Data under study:

(** The acquisition calls of a run, path by path. *)
Lemma path_silent_calls (run : Run W Pca AuthenticationResult) :
  AcquireTokenPath wanted resource s run ->
  (is_Normal (outcome (getMsalInstance s)) = false
   /\ silent_calls (events run) = [])
  \/ (is_Normal (outcome (getMsalInstance s)) = true
      /\ exists request result,
           request_built wanted resource s request
           /\ silent_calls (events run)
              = [(request, sessionStorage s, result)]).
Proof.
  destruct (init_records_no_acquisition) as (Hsilent & _ & _).
  intros [e Hinit Hev _ _
         | request result Hinit Hreq _ Hev _ _
         | request e result Hinit Hreq _ Hev _ _];
    rewrite Hev, ?silent_calls_app, ?Hsilent.
  - left. rewrite Hinit. auto.
  - right. split; [assumption|]. exists request, result. auto.
  - right. split; [assumption|]. exists request, (Throw e). auto.
Qed.

(** C1.  In every run of [acquireToken wanted resource], the request
    handed to the silent acquisition carries [claims = c] and
    [forceRefresh = true] when the challenge store holds a non-empty
    string [c] for the resource, and has neither field set when nothing
    is stored.  The silent acquisition is called exactly once whenever
    the provider client is available. *)
Theorem acquireToken_silent_request_carries_stored_challenge :
  let run := acquireToken wanted resource s in
  (is_Normal (outcome (getMsalInstance s)) = true ->
   length (silent_calls (events run)) = 1)
  /\ forall request storage result,
       In (request, storage, result) (silent_calls (events run)) ->
       (forall c,
           outcome (getStoredClaimsChallenge resource s) = Normal (Some c) ->
           c <> EmptyString ->
           claims request = Some c /\ forceRefresh request = Some true)
       /\ (outcome (getStoredClaimsChallenge resource s) = Normal None ->
           claims request = None /\ forceRefresh request = None).
Proof.
  intros run.
  destruct (path_silent_calls run (acquireToken_path wanted resource s))
    as [(Hinit & Hcalls) | (Hinit & request & result & Hreq & Hcalls)];
    rewrite Hcalls.
  - split; [congruence | intros ? ? ? []].
  - split; [reflexivity|].
    intros request' storage' result' [[= <- <- <-] | []].
    destruct Hreq as (_ & Hclaims & Hforce).
    rewrite getStoredClaimsChallenge_outcome.
    unfold stored_challenge, challenge_key in Hclaims, Hforce.
    split.
    + intros c [= Hc] Hne. rewrite Hc in Hclaims, Hforce. simpl in *.
      apply truthy_true in Hne. rewrite Hne in Hclaims, Hforce. auto.
    + intros [= Hc]. rewrite Hc in Hclaims, Hforce. auto.
Qed.


Ltac walk_paths :=
  destruct init_records_no_acquisition as (Hinit_silent & Hinit_popup & _);
  destruct (acquireToken_path wanted resource s)
    as [e0 Hinit Hev Hout Hst
       | request0 result0 Hinit Hreq Hres Hev Hout Hst
       | request0 e0 result0 Hinit Hreq Hir Hev Hout Hst];
  rewrite ?Hev, ?Hout, ?silent_calls_app, ?popup_calls_app,
    ?Hinit_silent, ?Hinit_popup;
  simpl.

(** C4.  When the silent acquisition fails with an interaction-required
    error that carries a claims string [e] (MSAL leaves the property
    empty when there is none), exactly one interactive acquisition
    follows; its request has [claims = e], whatever the request held
    before, and the session storage seen at that call holds [e] for the
    resource. *)
Theorem acquireToken_interactive_request_carries_error_claims
    (request : PopupRequest) (storage : gmap string string)
    (code e : string) :
  let run := acquireToken wanted resource s in
  In (request, storage, Throw (InteractionRequiredAuthError code e))
     (silent_calls (events run)) ->
  e <> EmptyString ->
  exists request' storage' result',
    popup_calls (events run) = [(request', storage', result')]
    /\ claims request' = Some e
    /\ storage' !! (STORAGE_KEY_PREFIX +:+ resource) = Some e.
Proof.
  intros run. subst run. walk_paths.
  - intros [].
  - intros [[= <- <- ->] | []]. discriminate Hres.
  - intros [[= <- <- ->] | []] Hne. apply truthy_true in Hne.
    eexists _, _, _. split; [reflexivity|].
    unfold interactive_request, interactive_storage, challenge_key. simpl.
    rewrite Hne. simpl. split; [reflexivity | apply lookup_insert_eq].
Qed.

(** C5.  After a run of [acquireToken] that returns a result, the store
    holds nothing for the resource if the request included a stored
    (non-empty) challenge, and also, whatever was stored, if the result
    came from the interactive acquisition. *)
Theorem acquireToken_success_clears_challenge (result : AuthenticationResult) :
  let run := acquireToken wanted resource s in
  outcome run = Normal result ->
  (exists c, outcome (getStoredClaimsChallenge resource s) = Normal (Some c)
             /\ c <> EmptyString)
  \/ popup_calls (events run) <> [] ->
  outcome (getStoredClaimsChallenge resource (final run)) = Normal None.
Proof.
  intros run. subst run. rewrite !getStoredClaimsChallenge_outcome.
  walk_paths; rewrite Hst.
  - discriminate.
  - intros -> [(c & [= Hc] & Hne) | Hpopup]; [|congruence].
    unfold stored_challenge, challenge_key. rewrite Hc. simpl.
    apply truthy_true in Hne. rewrite Hne. f_equal. apply lookup_delete_eq.
  - intros -> _. f_equal. apply lookup_delete_eq.
Qed.

(** C6.  Any error thrown by a call made during [acquireToken] that is
    not an interaction-required error is the error [acquireToken] throws.
    In particular, when the silent acquisition fails with such an error,
    it is propagated unchanged, no interactive acquisition is attempted
    and the silent acquisition is not called again. *)
Theorem acquireToken_propagates_other_errors :
  let run := acquireToken wanted resource s in
  (forall ev e,
      In ev (events run) -> event_error ev = Some e ->
      instanceof_InteractionRequiredAuthError e = false ->
      outcome run = Throw e)
  /\ (forall request storage e,
        In (request, storage, Throw e) (silent_calls (events run)) ->
        instanceof_InteractionRequiredAuthError e = false ->
        outcome run = Throw e
        /\ popup_calls (events run) = []
        /\ length (silent_calls (events run)) = 1).
Proof.
  intros run. subst run.
  assert (Hcreate : forall ev e,
             In ev (events (getMsalInstance s)) -> event_error ev = Some e ->
             outcome (getMsalInstance s) = Throw e).
  { destruct (getMsalInstance_run s) as (_ & [Hev | (c & Hev & Hc)] & _);
      rewrite Hev; intros ev e.
    - intros [].
    - intros [<- | []]. destruct c; simpl; [discriminate|].
      intros [= <-]. apply Hc. reflexivity. }
  walk_paths.
  - split; [|intros ? ? ? []].
    intros ev e Hin Herr _. pose proof (Hcreate ev e Hin Herr). congruence.
  - split.
    + intros ev e Hin Herr Hother. apply in_app_or in Hin as [Hin | [<- | []]].
      * rewrite (Hcreate ev e Hin Herr) in Hinit. discriminate Hinit.
      * destruct result0; [discriminate Herr|]. simpl in Herr. congruence.
    + intros request storage e [[= <- <- ->] | []] _. auto.
  - split.
    + intros ev e Hin Herr Hother.
      apply in_app_or in Hin as [Hin | [<- | [<- | []]]].
      * rewrite (Hcreate ev e Hin Herr) in Hinit. discriminate Hinit.
      * simpl in Herr. congruence.
      * destruct result0; [discriminate Herr|]. simpl in Herr. congruence.
    + intros request storage e [[= <- <- ->] | []] Hother. congruence.
Qed.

Task description: Only the lines that hold the word "fails" are wanted; each should be pulled from the records.

Reply:
(** C4.  When the silent acquisition fails with an interaction-required
    In particular, when the silent acquisition fails with such an error,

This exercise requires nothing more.